In June, nine long years after the last interagency Q&As, the OCC, FDIC, NUCA, Fed, and FCA released proposed Flood Q&As. Thankfully, the agencies put in extra work in the kitchen overhauling the organization of the Q&As into subject matter categories and also added new questions and answers addressing force placement of flood insurance, escrow of flood insurance premiums, and the detached structure exemption to the mandatory flood insurance purchase requirement. In November, HUD published a proposed revision to its Single Family Handbook that would allow lenders to accept certain private flood insurance policies on FHA-insured loans. We are always grateful for the opportunity to discuss the Q&As and proposed FHA rule changes with trade groups and flood insurance stakeholders across the industry in 2021, and we promise not to drone on like that one peculiar uncle.

9. The Consumer Lending Industry Is Very Thankful for Needed Regulatory Guidance in 2020.

This year the small dollar and unsecured consumer lending industry, including both banks and non-depository banks, saw some much-needed guidance from federal regulators. In a joint statement issued by the OCC, CFPB, Federal Reserve, FDIC, and NCUA, the federal financial institution regulatory agencies published a joint statement on March 26, 2020, “to specifically encourage financial institutions to offer responsible small-dollar loans to both consumers and small businesses.” The CFPB also issued guidance on COVID-19-related issues and compliance obligations for financial institutions, issued two sets of FAQs to address the new proposed Payday Lending Rule and rescinded part of the proposed rule, offered a common-sense approach to the definition of “abusive” under UDAAP, and issued several No Action Letters signaling a solid attempt at working with the industry on innovative ideas. The OCC, with the help of acting Comptroller of the Currency Brian Brooks, has been phenomenal in its forward thinking attempt to bring the traditional banking industry into the modern day fintech era by defining key terms that have tied many banking institutions and related partners up in unnecessary litigation, including the Madden Fix (aka Valid When Made and True Lender). Most recently, the OCC last week proposed a rule to ensure fair access to banking services provided by banks providing some much-needed relief from the prior administration’s Operation Chokepoint. Clear regulatory guidance helps our clients and the industry avoid pitfalls and establish solid compliance programs, a win-win for both sides.
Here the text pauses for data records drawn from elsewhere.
(* ===== verification/Tx.v ===== *)
(** * Tx: frames sent without a handshake, and the checksum of the wire

    Models [transport/src/reac_tx.c]: the frame a plain transmitter puts on the wire
    with its free-running counter, and the Ethernet CRC-32 a capture's trailer is
    verified with. The socket's answer to each send is an argument. *)
From S2P Require Import Prelude Wire Sample Codec.
Local Open Scope Z_scope.

Definition crc_bit (crc : Z) : Z :=
  Z.lxor (Z.shiftr crc 1) (Z.land 0xEDB88320 (u32 (- Z.land crc 1))).
Definition crc_byte (crc b : Z) : Z := Nat.iter 8 crc_bit (Z.lxor crc b).
Definition reac_eth_crc32 (buf : list Z) : Z := Z.lxor (foldl crc_byte 0xFFFFFFFF buf) 0xFFFFFFFF.

Record reac_tx := Tx { tx_src : list Z; tx_counter : Z }.
(** The address comes from [reac_mac_default_src]. *)
Definition reac_tx_open (src : list Z) : reac_tx := Tx src 0.

(** The frame handed to the socket, and [sendto]'s answer. *)
Definition reac_tx_emit (tx : reac_tx) (planar : planes) (nch ns sent : Z) : reac_tx * list Z * Z :=
  (Tx (tx_src tx) (u16 (tx_counter tx + 1)),
   reac_downstream_build planar nch ns (tx_counter tx) (tx_src tx), sent).

(** ** The counter runs on *)

Fixpoint emits_all (tx : reac_tx) (l : list (planes * Z * Z * Z)) : list (list Z) :=
  match l with
  | [] => []
  | (planar, nch, ns, sent) :: l =>
      let '(tx, frame, _) := reac_tx_emit tx planar nch ns sent in frame :: emits_all tx l
  end.

(** Every frame is a valid one from our address whose counter is the one before it plus
    one, the wrap included, and a send that fails still takes its number. *)
Lemma counter_free_running src l i frame :
  zlen src = 6 → emits_all (reac_tx_open src) l !! i = Some frame →
  reac_frame_inspect frame REAC_FRAME_BYTES = Some (u16 (Z.of_nat i)) ∧ slice frame 6 6 = src ∧
  slice frame 0 6 = fill 6 0xff.
Proof.
  intros Hs. unfold reac_tx_open.
  enough (∀ c, emits_all (Tx src c) l !! i = Some frame →
    reac_frame_inspect frame REAC_FRAME_BYTES = Some (u16 (c + Z.of_nat i)) ∧ slice frame 6 6 = src ∧
    slice frame 0 6 = fill 6 0xff) as H by apply (H 0).
  revert i. induction l as [|[[[planar nch] ns] sent] l IH]; intros [|i] c H; try done; simpl in H.
  - injection H as <-. destruct (downstream_header planar nch ns c src Hs) as (Hi & Hd & Hss & _).
    rewrite Z.add_0_r. by split_and!.
  - apply IH in H as (-> & ? & ?). split_and!; [|done..]. f_equal. unfold u16. lia.
Qed.

(** ** The checksum *)

Lemma crc_bit_linear a b : crc_bit (Z.lxor a b) = Z.lxor (crc_bit a) (crc_bit b).
Proof.
  assert (∀ c, Z.land c 1 = 0 ∨ Z.land c 1 = 1) as Hb by (intros c; rewrite land_1; lia).
  unfold crc_bit. rewrite Z.shiftr_lxor.
  assert (Z.land (Z.lxor a b) 1 = Z.lxor (Z.land a 1) (Z.land b 1)) as ->.
  { apply Z.bits_inj'. intros n Hn. rewrite Z.land_spec, !Z.lxor_spec, !Z.land_spec.
    destruct (Z.testbit a n), (Z.testbit b n), (Z.testbit 1 n); done. }
  generalize (Z.shiftr a 1) (Z.shiftr b 1). intros x y.
  assert (Z.land 0xEDB88320 (u32 (- 0)) = 0) as E0 by done.
  generalize dependent (Z.land 0xEDB88320). intros mask E0.
  destruct (Hb a) as [-> | ->], (Hb b) as [-> | ->];
    change (Z.lxor 0 0) with 0; change (Z.lxor 1 1) with 0; change (Z.lxor 0 1) with 1; change (Z.lxor 1 0) with 1;
    rewrite ?E0; apply Z.bits_inj'; intros n Hn; rewrite !Z.lxor_spec, ?Z.bits_0;
    destruct (Z.testbit x n), (Z.testbit y n), (Z.testbit (mask (u32 (- (1)))) n); done.
Qed.

Lemma crc_iter_linear n a b : Nat.iter n crc_bit (Z.lxor a b) = Z.lxor (Nat.iter n crc_bit a) (Nat.iter n crc_bit b).
Proof. induction n as [|n IH]; [done|]. simpl. by rewrite IH, crc_bit_linear. Qed.

Lemma crc_iter_shift n x : Nat.iter n crc_bit (Z.shiftl x (Z.of_nat n)) = x.
Proof.
  revert x. induction n as [|n IH]; intros x; [apply Z.shiftl_0_r|]. rewrite Nat.iter_succ_r.
  assert (crc_bit (Z.shiftl x (Z.of_nat (S n))) = Z.shiftl x (Z.of_nat n)) as ->; [|apply IH].
  unfold crc_bit. rewrite land_1. replace (Z.of_nat (S n)) with (Z.of_nat n + 1) by lia.
  rewrite <- Z.shiftl_shiftl, Z.shiftr_shiftl_l by lia. cbn [Z.sub Z.opp Z.add Z.pos_sub Pos.pred_double].
  rewrite Z.shiftl_0_r, Z.shiftl_mul_pow2 by lia. rewrite Z.shiftl_mul_pow2 by lia.
  replace (x * 2 ^ Z.of_nat n * 2 ^ 1) with (x * 2 ^ Z.of_nat n * 2) by lia. rewrite Z_mod_mult. cbn. apply Z.lxor_0_r.
Qed.

(** A byte folded into a sum whose high part is apart. *)
Lemma crc_byte_split x k b : crc_byte (Z.lxor (Z.shiftl x 8) k) b = Z.lxor x (crc_byte k b).
Proof.
  unfold crc_byte. rewrite Z.lxor_assoc, crc_iter_linear. f_equal. apply (crc_iter_shift 8).
Qed.

Lemma high_low x : Z.lxor (Z.shiftl (Z.shiftr x 8) 8) (Z.land x 0xff) = x.
Proof.
  change 0xff with (Z.ones 8). apply Z.bits_inj'. intros n Hn. rewrite Z.lxor_spec, Z.land_spec.
  destruct (decide (n < 8)).
  - rewrite Z.shiftl_spec_low, Z.ones_spec_low by lia. cbn. apply andb_true_r.
  - rewrite Z.shiftl_spec, Z.shiftr_spec, Z.ones_spec_high by lia. rewrite andb_false_r, xorb_false_r.
    f_equal. lia.
Qed.

(** The byte that complements the low one of [x] leaves the rest of it and a constant. *)
Lemma crc_byte_complement x k :
  crc_byte (Z.lxor x k) (Z.lxor (Z.land x 0xff) 0xff) = Z.lxor (Z.shiftr x 8) (crc_byte k 0xff).
Proof.
  rewrite <- (high_low x) at 1. rewrite Z.lxor_assoc, crc_byte_split. f_equal. unfold crc_byte. f_equal.
  rewrite (Z.lxor_comm (Z.land x 0xff) k), Z.lxor_assoc. f_equal.
  by rewrite <- Z.lxor_assoc, Z.lxor_nilpotent.
Qed.

(** The four bytes of the checksum, low one first, as they follow a frame. *)
Definition fcs_bytes (crc : Z) : list Z :=
  [Z.land crc 0xff; Z.land (Z.shiftr crc 8) 0xff; Z.land (Z.shiftr crc 16) 0xff; Z.land (Z.shiftr crc 24) 0xff].

Lemma lxor_range n a b : 0 ≤ n → 0 ≤ a < 2 ^ n → 0 ≤ b < 2 ^ n → 0 ≤ Z.lxor a b < 2 ^ n.
Proof.
  intros Hn Ha Hb. split; [apply Z.lxor_nonneg; lia|].
  assert (Z.lxor a b = Z.lxor a b mod 2 ^ n) as ->; [|apply Z.mod_pos_bound; lia].
  apply Z.bits_inj'. intros k Hk. destruct (decide (k < n)); [by rewrite Z.mod_pow2_bits_low by lia|].
  rewrite Z.mod_pow2_bits_high by lia. rewrite Z.lxor_spec.
  rewrite <- (Z.mod_small a (2 ^ n)), <- (Z.mod_small b (2 ^ n)) by done.
  by rewrite !Z.mod_pow2_bits_high by lia.
Qed.

Lemma crc_bit_range x : 0 ≤ x < 2 ^ 32 → 0 ≤ crc_bit x < 2 ^ 32.
Proof.
  intros Hx. unfold crc_bit. apply lxor_range; [lia|rewrite Z.shiftr_div_pow2 by lia; lia|].
  assert (Z.land x 1 = 0 ∨ Z.land x 1 = 1) as [-> | ->] by (rewrite land_1; lia); by vm_compute.
Qed.

Lemma crc_state_range buf : bytes buf → 0 ≤ foldl crc_byte 0xFFFFFFFF buf < 2 ^ 32.
Proof.
  assert (0 ≤ 0xFFFFFFFF < 2 ^ 32) as H0 by lia. revert H0. generalize 0xFFFFFFFF. intros c Hc Hb. revert c Hc.
  induction Hb as [|b buf Hb _ IH]; intros c Hc; [done|]. simpl. apply IH. unfold crc_byte.
  assert (∀ n x, 0 ≤ x < 2 ^ 32 → 0 ≤ Nat.iter n crc_bit x < 2 ^ 32) as Hi.
  { intros n x Hx. induction n as [|n IHn]; [done|]. by apply crc_bit_range. }
  apply Hi, lxor_range; [lia|done|]. unfold is_byte in Hb. lia.
Qed.

(** A frame with its checksum behind it, whole, gives the residue of the standard,
    whatever the frame. *)
Lemma fcs_residue buf : bytes buf → reac_eth_crc32 (buf ++ fcs_bytes (reac_eth_crc32 buf)) = 0x2144DF1C.
Proof.
  intros Hb. pose proof (crc_state_range buf Hb) as Hr. unfold reac_eth_crc32 at 1. rewrite foldl_app.
  unfold reac_eth_crc32. set (c := foldl crc_byte 0xFFFFFFFF buf) in *. unfold fcs_bytes. cbn [foldl].
  rewrite !Z.shiftr_lxor.
  assert (∀ x m, Z.land (Z.lxor x m) 0xff = Z.lxor (Z.land x 0xff) (Z.land m 0xff)) as Hd.
  { intros x m. apply Z.bits_inj'. intros n Hn. rewrite Z.land_spec, !Z.lxor_spec, !Z.land_spec.
    destruct (Z.testbit x n), (Z.testbit m n), (Z.testbit 0xff n); done. }
  rewrite !Hd. change (Z.land 0xFFFFFFFF 0xff) with 0xff. change (Z.land (Z.shiftr 0xFFFFFFFF 8) 0xff) with 0xff.
  change (Z.land (Z.shiftr 0xFFFFFFFF 16) 0xff) with 0xff. change (Z.land (Z.shiftr 0xFFFFFFFF 24) 0xff) with 0xff.
  rewrite <- (Z.lxor_0_r c) at 1. rewrite crc_byte_complement.
  rewrite crc_byte_complement. rewrite Z.shiftr_shiftr by lia. cbn [Z.add Pos.add].
  rewrite crc_byte_complement. rewrite Z.shiftr_shiftr by lia. cbn [Z.add Pos.add].
  rewrite crc_byte_complement. rewrite Z.shiftr_shiftr by lia. cbn [Z.add Pos.add].
  rewrite (Z.shiftr_div_pow2 c) by lia. rewrite Z.div_small by lia. by vm_compute.
Qed.

Example check_value : reac_eth_crc32 [49; 50; 51; 52; 53; 54; 55; 56; 57] = 0xCBF43926.
Proof. by vm_compute. Qed.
Overall there is much to be thankful for!

10. We Are Thankful for You!

Of all the things we are grateful for this year, we are especially thankful for you – our friends and clients. While we’ve missed seeing and connecting with you in person over the last several months, we look forward to more joyful days ahead. From the Bradley family to yours, we wish you a safe and healthy holiday season!

DISCLAIMER: Because of the generality of this update, the information provided herein may not be applicable in all situations and should not be acted upon without specific legal advice based on particular situations.